SPEAKER_02Again, the statements we made about this. Yeah, uh every everyone who who thinks that these new players arrive and and yes, they have their LLMs, but to build an ecosystem, to buy and to advertise, to let advertising happen on scale. Google it it took Google years to to perfect this, right?
SPEAKER_00Yeah.
SPEAKER_01Um yes, and and that's the case. Google's nearly the only one who has solved it. Maybe Amazon, I mean, but these are the two players at this point. These are the two players. In a genetic commerce, yeah.

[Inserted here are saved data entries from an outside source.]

(** * DresBot: moderation, welcome lifecycle and persisted store

  A shallow embedding of [DresBot.py] and the properties of its
  moderation / welcome core.

  Modelling conventions

  - Python [str] is Rocq [string]; the alphabet is ASCII.  Where a text
    with other characters reaches [int] or [parse_duration], whose answers
    depend on the digits and the white space of Unicode, the run ends in
    [OutsideModel]; so does a run that meets data the model does not carry
    (a store file or a response with a number that is no integer).
  - Python [int] is [Z]; [int] of a text carries the limit of 4300
    digits, and [str] is that of the numbers within this limit.
  - The persisted document [STORE] is a record of finite maps ([gmap]),
    at the shape the program itself writes; a top-level key may be
    missing, which the handlers test for.
  - [timedelta] and [datetime] are counted in microseconds and carry the
    range checks of the [datetime] module ([OverflowError]).
  - A handler is a computation in a state-and-exception monad over a
    [World] (document, blacklist, store file, trace of outbound calls).
    The messaging platform, the clock and the file system answer through
    a [Platform] record whose fields see the trace so far, so that any
    deterministic environment is covered.
  - [reply_text] is an output of the handler: it is recorded in the trace
    and does not fail. *)

From Stdlib Require Import ZArith Lia Ascii String Decimal DecimalString
DecimalFacts DecimalPos DecimalZ.
From stdpp Require Import base tactics option list gmap strings fin_maps.

Local Open Scope Z_scope.

(** ** Text utilities (the [str] methods the program calls) *)

Module Text.

Definition digit_of_char (c : ascii) : option (uint → uint) :=
  match c with
  | "0" => Some D0 | "1" => Some D1 | "2" => Some D2 | "3" => Some D3
  | "4" => Some D4 | "5" => Some D5 | "6" => Some D6 | "7" => Some D7
  | "8" => Some D8 | "9" => Some D9
  | _ => None
  end%char.

Definition is_digit (c : ascii) : bool :=
  match digit_of_char c with Some _ => true | None => false end.

(** [str.isspace] on ASCII, which is also the class [\s] of [re]. *)
Definition is_space (c : ascii) : bool :=
  match c with
  | "009" | "010" | "011" | "012" | "013"
  | "028" | "029" | "030" | "031" | " " => true
  | _ => false
  end%char.

(** [str.lower] on one character. *)
Definition lower_char (c : ascii) : ascii :=
  let n := N_of_ascii c in
  if ((65 <=? n) && (n <=? 90))%N then ascii_of_N (n + 32) else c.

Fixpoint lower (s : string) : string :=
  match s with
  | EmptyString => EmptyString
  | String c r => String (lower_char c) (lower r)
  end.

Fixpoint all_chars (p : ascii → bool) (s : string) : bool :=
  match s with
  | EmptyString => true
  | String c r => p c && all_chars p r
  end.

Fixpoint lstrip (s : string) : string :=
  match s with
  | String c r => if is_space c then lstrip r else s
  | EmptyString => EmptyString
  end.

Fixpoint rstrip (s : string) : string :=
  match s with
  | String c r =>
      match rstrip r with
      | EmptyString => if is_space c then EmptyString else String c EmptyString
      | r' => String c r'
      end
  | EmptyString => EmptyString
  end.

(** [s.strip()] *)
Definition strip (s : string) : string := rstrip (lstrip s).

(** The longest prefix of characters in class [p], and what follows. *)
Fixpoint span (p : ascii → bool) (s : string) : string * string :=
  match s with
  | String c r =>
      if p c then let '(a, b) := span p r in (String c a, b)
      else (EmptyString, s)
  | EmptyString => (EmptyString, EmptyString)
  end.

Definition is_empty (s : string) : bool :=
  match s with EmptyString => true | _ => false end.

(** [s.startswith(p)] *)
Definition startswith (p s : string) : bool := String.prefix p s.

(** [s.endswith(p)] for a one-character [p]. *)
Fixpoint endswith_char (c : ascii) (s : string) : bool :=
  match s with
  | EmptyString => false
  | String d EmptyString => Ascii.eqb c d
  | String _ r => endswith_char c r
  end.

(** [sep.join(l)] *)
Fixpoint join (sep : string) (l : list string) : string :=
  match l with
  | [] => EmptyString
  | [x] => x
  | x :: r => x +:+ sep +:+ join sep r
  end.

Fixpoint drop_chars (n : nat) (s : string) : string :=
  match n, s with
  | S n', String _ r => drop_chars n' r
  | _, _ => s
  end.

(** [s.replace(old, new)] for a non-empty [old]: occurrences are replaced
    from left to right and do not overlap.  [skip] counts the characters
    of an occurrence that are still to be jumped over. *)
Fixpoint replace_from (skip : nat) (old new s : string) : string :=
  match s with
  | EmptyString => EmptyString
  | String c r =>
      match skip with
      | S k => replace_from k old new r
      | O =>
          if String.prefix old s
          then new +:+ replace_from (Nat.pred (String.length old)) old new r
          else String c (replace_from O old new r)
      end
  end.

Definition replace (old new s : string) : string := replace_from O old new s.

(** Decimal digits of a number, most significant first. *)
Fixpoint digits (u : uint) : string :=
  match u with
  | Nil => EmptyString
  | D0 r => String "0" (digits r) | D1 r => String "1" (digits r)
  | D2 r => String "2" (digits r) | D3 r => String "3" (digits r)
  | D4 r => String "4" (digits r) | D5 r => String "5" (digits r)
  | D6 r => String "6" (digits r) | D7 r => String "7" (digits r)
  | D8 r => String "8" (digits r) | D9 r => String "9" (digits r)
  end.

(** Reads the longest run of decimal digits. *)
Fixpoint take_digits (s : string) : uint * string :=
  match s with
  | String c r =>
      match digit_of_char c with
      | Some d => let '(u, r') := take_digits r in (d u, r')
      | None => (Nil, s)
      end
  | EmptyString => (Nil, EmptyString)
  end.

(** [str(n)] for an [int] of at most 4300 decimal digits, which is where
    CPython puts the limit of the conversion; such are the ids that the
    platform hands out and every number that [py_int] reads. *)
Definition str_of_Z (z : Z) : string :=
  match Z.to_int z with
  | Pos u => digits u
  | Neg u => String "-" (digits u)
  end.

(** The digit part of an [int(...)] literal: digits, where a single
    underscore may stand between two digits. *)
Fixpoint int_body (after_digit : bool) (s : string) : option uint :=
  match s with
  | EmptyString => if after_digit then Some Nil else None
  | String c r =>
      match digit_of_char c with
      | Some d => match int_body true r with
                  | Some u => Some (d u) | None => None end
      | None =>
          if Ascii.eqb c "_" && after_digit
          then match r with
               | String c' _ => if is_digit c' then int_body false r else None
               | EmptyString => None
               end
          else None
      end
  end.

(** A text of ASCII characters.  Beyond them the classes of characters
    are those of the Unicode database, which the model does not carry. *)
Definition is_ascii_text (s : string) : bool :=
  all_chars (λ c, (N_of_ascii c <? 128)%N) s.

(** The white space that [int] skips at both ends of an ASCII text:
    [isspace] of the C locale. *)
Definition is_c_space (c : ascii) : bool :=
  match c with
  | "009" | "010" | "011" | "012" | "013" | " " => true
  | _ => false
  end%char.

Fixpoint lstrip_by (p : ascii → bool) (s : string) : string :=
  match s with
  | String c r => if p c then lstrip_by p r else s
  | EmptyString => EmptyString
  end.

Fixpoint rstrip_by (p : ascii → bool) (s : string) : string :=
  match s with
  | String c r =>
      match rstrip_by p r with
      | EmptyString => if p c then EmptyString else String c EmptyString
      | r' => String c r'
      end
  | EmptyString => EmptyString
  end.

(** [sys.get_int_max_str_digits()], as CPython sets it. *)
Definition INT_MAX_STR_DIGITS : nat := 4300.

(** The number of digits of a literal, leading zeros included. *)
Definition digit_count (u : uint) : nat := nb_digits u.

(** The value of the digits of a literal, unless they are more than
    [INT_MAX_STR_DIGITS]. *)
Definition int_of_uint (u : uint) : option Z :=
  if (digit_count u <=? INT_MAX_STR_DIGITS)%nat then Some (Z.of_uint u) else None.

(** [int(s)] for an ASCII text [s]: [None] stands for [ValueError]. *)
Definition py_int (s : string) : option Z :=
  match rstrip_by is_c_space (lstrip_by is_c_space s) with
  | String "-" r => Z.opp <$> (int_body false r ≫= int_of_uint)
  | String "+" r => int_body false r ≫= int_of_uint
  | r => int_body false r ≫= int_of_uint
  end.

End Text.

(** ** The [json] library: [json.dump(..., ensure_ascii=False, indent=2)]
  and [json.load]

  Values are the JSON trees without floating point numbers; a text that
  holds a float, or a [\u] escape above 127, is outside the model and is
  refused by [loads], which refuses the texts that are no JSON as well. *)

Module Json.
Import Text.

#[local] Unset Elimination Schemes.
Inductive json : Type :=
| JNull
| JBool (b : bool)
| JInt (z : Z)
| JStr (s : string)
| JArr (l : list json)
| JObj (l : list (string * json)).
#[local] Set Elimination Schemes.

(** Induction over JSON trees, elements and members included. *)
Fixpoint json_ind' (P : json → Prop)
    (Hnull : P JNull) (Hbool : ∀ b, P (JBool b)) (Hint : ∀ z, P (JInt z))
    (Hstr : ∀ s, P (JStr s))
    (Harr : ∀ l, Forall P l → P (JArr l))
    (Hobj : ∀ l, Forall (λ kv, P kv.2) l → P (JObj l))
    (j : json) {struct j} : P j :=
  match j with
  | JNull => Hnull
  | JBool b => Hbool b
  | JInt z => Hint z
  | JStr s => Hstr s
  | JArr l =>
      Harr l
        ((fix go (l : list json) : Forall P l :=
            match l with
            | [] => @List.Forall_nil _ P
            | x :: r =>
                @List.Forall_cons _ P x r
                  (json_ind' P Hnull Hbool Hint Hstr Harr Hobj x) (go r)
            end) l)
  | JObj l =>
      Hobj l
        ((fix go (l : list (string * json)) : Forall (λ kv, P kv.2) l :=
            match l with
            | [] => @List.Forall_nil _ (λ kv, P kv.2)
            | kv :: r =>
                @List.Forall_cons _ (λ kv, P kv.2) kv r
                  (json_ind' P Hnull Hbool Hint Hstr Harr Hobj kv.2) (go r)
            end) l)
  end.

(** The number of values in a tree, each element and member counted once
    more: the nesting of calls that decoding it takes. *)
Fixpoint jsize (j : json) : nat :=
  match j with
  | JArr l => S (list_sum (map (λ x, S (jsize x)) l))
  | JObj l => S (list_sum (map (λ kv, S (jsize kv.2)) l))
  | _ => 1
  end.

Definition dquote : ascii := "034"%char.
Definition backslash : ascii := "092"%char.
Definition newline : ascii := "010"%char.

Definition hex_char (n : N) : ascii :=
  if (n <? 10)%N then ascii_of_N (48 + n) else ascii_of_N (87 + n).

(** [ESCAPE_DCT] of [json.encoder]. *)
Definition escape_char (c : ascii) : string :=
  let n := N_of_ascii c in
  if Ascii.eqb c dquote then String backslash (String dquote EmptyString)
  else if Ascii.eqb c backslash then String backslash (String backslash EmptyString)
  else if (n =? 8)%N then String backslash "b"
  else if (n =? 12)%N then String backslash "f"
  else if (n =? 10)%N then String backslash "n"
  else if (n =? 13)%N then String backslash "r"
  else if (n =? 9)%N then String backslash "t"
  else if (n <? 32)%N then
    String backslash
      (String "u" (String "0" (String "0"
         (String (hex_char (n / 16)) (String (hex_char (n mod 16)) EmptyString)))))
  else String c EmptyString.

Fixpoint escape (s : string) : string :=
  match s with
  | EmptyString => EmptyString
  | String c r => escape_char c +:+ escape r
  end.

(** [encode_basestring] *)
Definition encode_str (s : string) : string :=
  String dquote (escape s +:+ String dquote EmptyString).

Fixpoint spaces (n : nat) : string :=
  match n with O => EmptyString | S k => String " " (spaces k) end.

(** ['\n' + ' ' * (indent * level)] with [indent = 2]. *)
Definition newline_indent (lvl : nat) : string :=
  String newline (spaces (2 * lvl)).

(** What follows the first element of a non-empty array: the other
    elements, each after [","] and a line break, then the closing
    bracket on a line of its own. *)
Fixpoint encode_items (enc : json → string) (lvl : nat) (l : list json) : string :=
  match l with
  | [] => newline_indent lvl +:+ "]"
  | y :: ys => "," +:+ newline_indent (S lvl) +:+ enc y +:+ encode_items enc lvl ys
  end.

Google's Undeniable Dominance in the AI Advertising Ecosystem
SPEAKER_02And by the way, maybe this leads me to the to the third noise, layer of noise uh I I wanted to unpack uh today is uh and and it's the perfect segue. Everyone who thinks that there will be new players on on the block is right. There will be new players on the block. But anyone who thinks that they will eat significantly into the market share of Google, you are wrong, fella. Yeah. Unfortunately. By the way, I have been wrong here too. Because one year ago I I said it's the first time Google faces real competition. Well, I mean that was true. It was true, but it turns out the competition is is is not not moving the needle here, Mike. It's it's it's fascinating. I mean, the the move ChatGPD uh communicated uh uh now and it's the dominance of Google and the way Google uh embeds the the the the idea of AI into their advertising ecosystem is just second to none. I'm more bullish on Alphabet than ever. Yeah. I don't know if you see it differently, but um Google the dominance of Google will not be broken. For sure not.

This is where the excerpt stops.